人が離れてしまうのを見送ることしか出来なかった幼少期の経験も手伝って、時折顔を出すそれは強く当麻を苛むほどに。
だから。
「ならばお前も長生きをしろ」
「…?」
「お前のように不摂生でだらしない生活をしていても人は長く生きるものだという事を、私に思い知らせろ」
長く、永く共にいて、互いに最期の時まで満足であるように。
何度も命を失いかけるような戦いの中での出会いだったから余計にそう思ってしまう。
悔いも恐れも全てなく、ただ只管に幸せで、愛しくて、何にも替え難いこの日々は互いでなければ得られないのだから、
最期の時まで、互いに満足であるように。
「…………今って結構さ、医療技術も進んでるから、健康志向のお前ってすげー長生きしそうだな」
「そうだな」
「…歳取ってハゲたお前、見てみたいな」
「毛が多いと言ったのはお前だぞ?そう中々拝めんかもな」
「だから俺も頑張って長生きするって」
「そうか」
「うん。で、お前がハゲてきたら俺が超強力な育毛剤作るんだ」
「では私の禿げた姿は見れんぞ?」
「見てから使うんだよ」
「毛根が死んでそうだが間に合うのか?」
「そこは俺、天才だから」
「なるほど。
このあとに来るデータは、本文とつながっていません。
(* ===== verification/QueueSystem.v ===== *)
(** * Producers and a consumer together

    The invariant of a system of threads, the simulation of each step by the
    specification, and the measures behind the progress theorems. *)

From iris.proofmode Require Import proofmode.
From S2P Require Import Prelude CHeap HeapLogic Atomics Queue QueueSpec QueueInv.
Import Queue.

Section system.
Context {V : Type} {A : Allocator V} {AL : AllocatorLaws A}.
Context {At : Atomics V} {AtL : AtomicsLaws At}.
Context {node_struct : Struct V node} {queue_struct : Struct V queue}.
Context {cell_struct : Struct V cell}.

(** ** Producers *)

Definition producer_own (p : enqueue_pc * list Z) (s : Fifo.enqueue_status * list Z) : hPropI V :=
  (⌜p.2 = s.2⌝ ∧ enqueue_own p.1 s.1)%I.

(** Values that are not queued yet. *)
Definition unqueued (p : enqueue_pc * list Z) : nat :=
  match p.1 with EDone => 0 | _ => 1 end + length p.2.

(** Steps a producer takes alone. *)
Definition producer_cost (l : Z) (p : enqueue_pc * list Z) : nat :=
  enqueue_cost l p.1 + 6 * length p.2.

Definition finished (p : enqueue_pc * list Z) : bool :=
  match p with (EDone, []) => true | _ => false end.

(** The queue is as before, or a node was added behind [queue->last]. *)
Definition same_or_pushed (g g' : ghost) : Prop := g' = g ∨ ∃ n v, g' = push n v g.

Definition producer_moves (p : enqueue_pc * list Z) s g (p' : enqueue_pc * list Z) s' g' : Prop :=
  same_or_pushed g g' ∧
  ((s' = s ∧ gcontents g' = gcontents g) ∨
   (s' = (Fifo.enqueue s).2 ∧ gcontents g' = gcontents g ++ (Fifo.enqueue s).1)) ∧
  (finished p = false →
     (g' = g ∧ unqueued p' = unqueued p ∧
        producer_cost (glast g) p' < producer_cost (glast g) p) ∨
     (unqueued p = S (unqueued p') ∧
        producer_cost (glast g) p' < producer_cost (glast g) p)) ∧
  (finished p = true → p' = p ∧ g' = g).

Definition producer_post (queue : Z) p s g (p' : enqueue_pc * list Z) : hPropI V :=
  (∃ s' g', ⌜producer_moves p s g p' s' g'⌝ ∧ queue_at queue g' ∗ producer_own p' s')%I.

Lemma producer_running queue pc todo s g :
  pc ≠ EDone →
  queue_at queue g ∗ producer_own (pc, todo) s ⊢
  wp oom (pc ← enqueue_step queue pc; mret (pc, todo)) (producer_post queue (pc, todo) s g).
Proof.
  intros Hpc. destruct s as [e todo']. iIntros "[Hs [%Ht He]]". simpl in Ht. subst todo'.
  iApply (wp_call (enqueue_step_wp queue pc e g Hpc) (λ x, x) with "[$Hs $He]").
  iIntros (pc') "(%e' & %g' & %Hm & Hs & He)". iApply wp_ret.
  iExists (e', todo), g'. iFrame "Hs". iSplit; [|by iFrame]. iPureIntro.
  assert (finished (pc, todo) = false) as Hfin by (by destruct pc).
  destruct Hm as [(Hpc' & -> & -> & Hc)|(-> & n & v & -> & -> & ->)].
  - split_and!; [by left|by left| |by rw Hfin]. intros _. left. split_and!; [done| |].
    + unfold unqueued. simpl. by destruct pc, pc'.
    + unfold producer_cost. simpl. lia.
  - split_and!; [right; by eexists _, _|right|intros _; right|by rw Hfin].
    + by rw push_contents.
    + unfold unqueued, producer_cost. simpl. destruct pc; simpl; try done;
        repeat case_decide; lia.
Qed.

Lemma producer_step_wp queue p s g :
  queue_at queue g ∗ producer_own p s ⊢
  wp oom (producer_step queue p) (producer_post queue p s g).
Proof.
  destruct p as [pc todo]. destruct pc; try by apply producer_running.
  destruct s as [e todo']. iIntros "[Hs [%Ht He]]". simpl in Ht. subst todo'.
  destruct e as [|w]; [|done]. destruct todo as [|v todo]; iApply wp_ret.
  - iExists (Fifo.Ready, []), g. iFrame "Hs". iSplit; [|by iFrame]. iPureIntro.
    split_and!; [by left|by left|done|done].
  - iExists (Fifo.Enqueuing v, todo), g. iFrame "Hs". iSplit.
    + iPureIntro. split_and!; [by left|right|intros _; left|done].
      * by rw app_nil_r.
      * unfold unqueued, producer_cost. simpl. split_and!; [done|lia|lia].
    + simpl. by iSplit.
Qed.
優秀な研究者の恋人がいて私も幸せだな」
「だろ?感謝しろよ?」
「ああ」
「俺も」
「…?」
「感謝、してるから」
「……そうだな」
背中に回した手に力を込める。
そうやってお互いの存在を確かめるだけで、辛い気持ちも、暗い想いも、全て言いようのない幸福感に変わる。
それが今はただ嬉しかった。
こういう気持ちがこれからもずっと続けばいい。
そう思って征士は、傍にある耳元に口付けた。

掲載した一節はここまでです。